В начале столетия бал начинался полонезом, который больше походил на прогулку под музыку по залам, где мужчины предлагают руку дамам, и пары степенно обходят большую залу и прилегающие к ней комнаты. Первой парой шли хозяин и самая почётная гостья, вторыми хозяйка с самым почтенным гостем. Этот танец длился не менее получаса.
Дом В.И. Фирсановой/ Благородное собрание. Из альбома «Архитектурные памятники Москвы». Художественная фототипия К. Фишера. 1904-05 гг.

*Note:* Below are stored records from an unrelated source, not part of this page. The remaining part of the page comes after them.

Lemma steps_bind {A B} (m : M A) (f : A -> M B) :
  steps R m -> (forall a, steps R (f a)) -> steps R (m ≫= f).
Proof.
  intros Hm Hf s. rewrite bind_eq. specialize (Hm s).
  destruct (m s) as [[a|e] s1]; simpl in *; [|exact Hm].
  etransitivity; [exact Hm | apply Hf].
Qed.

Lemma steps_for_in {A} (live : state -> list A) body :
  (forall i x, steps R (body i x)) ->
  forall fuel idx, steps R (for_in fuel idx live body).
Proof.
  intros Hb fuel. induction fuel as [|fuel IH]; intros idx s; simpl.
  - destruct (live s !! idx); simpl; reflexivity.
  - destruct (live s !! idx) as [x|]; simpl; [|reflexivity].
    apply (steps_bind (body idx x) (fun _ => for_in fuel (S idx) live body)); auto.
Qed.

Lemma steps_py_for {A} (live : state -> list A) body :
  (forall i x, steps R (body i x)) -> steps R (py_for live body).
Proof. intros Hb s. unfold py_for. now apply steps_for_in. Qed.

End Frames.

(** One step of a frame argument: through the structure of a computation,
    down to the calls on the connection. *)
Ltac frame :=
  match goal with
  | |- PreOrder _ => typeclasses eauto
  | |- steps _ (mret _) => apply steps_ret
  | |- steps _ (raise _) => apply steps_raise
  | |- steps _ get_self => apply steps_get_self
  | |- steps _ get_conn => apply steps_get_conn
  | |- steps _ (_ ≫= _) => apply steps_bind; [| |intros ?]
  | |- steps _ (if ?b then _ else _) => destruct b
  | |- steps _ (match ?x with _ => _ end) => destruct x
  end.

За ним следовали лёгкие танцы экосез и экосез-кадриль, мазурка и, не совсем «приличный» вальс. Вальсирование в некоторых домах считали непристойным из-за близости партнёров во время танца. Это «унижало» достоинство женщины! Но танец стал невероятно модным, и окончательно «победил», после проникновения в Россию музыки «короля вальсов» Иоганна Штрауса. Завершал вечер обычно котильон, который мог длиться около трёх часов и больше. Это такой танцевальный марафон из разных танцев вальса, мазурки, польки. Исполнялся он всеми участниками в конце бала. Разнообразие Котильона зависело от ведущей пары кавалер «кондуктор» давал сигнал оркестру, громко называя фигуры, и следил за правильностью движения пар. После те, кто остался «живым», еле передвигая ноги, разъезжались по домам. И поскольку это было очень важно, обучение танцам начиналось рано с пяти-шести лет. Не любовь к танцам и неумение танцевать считалось серьезным пробелом в воспитании. Александр Пушкин начал учиться танцам уже в девять лет, т. е. поздновато. До лета 1811 года он с сестрой посещал танцевальные вечера у Трубецких-Бутурлиных и Сушковых, а по четвергам детские балы у московского танцмейстера П. А. Йогеля, который считался одним из лучших учителей бальных танцев первой половины XIX века. Не уступали известности также балы Гастана Мунаретти, или Гайтан Антоныча, как называли его москвичи. Он присылал за некоторыми учениками свои сани, чтобы они не тратились на извозчика. Его танцевальный класс располагался в 1818 году на Рождественской улице. Сюда ежедневно съезжались его ученики различных сословий, национальности и возраста. Часто во время уроков он предлагал ученикам завтрак, причем из итальянских блюд. За московскую щедрость, веселый нрав и оригинальность его маскарадов, горожане его любили. Он брал за уроки приличную плату, но обещал научить всем танцам, какие только известны в мире.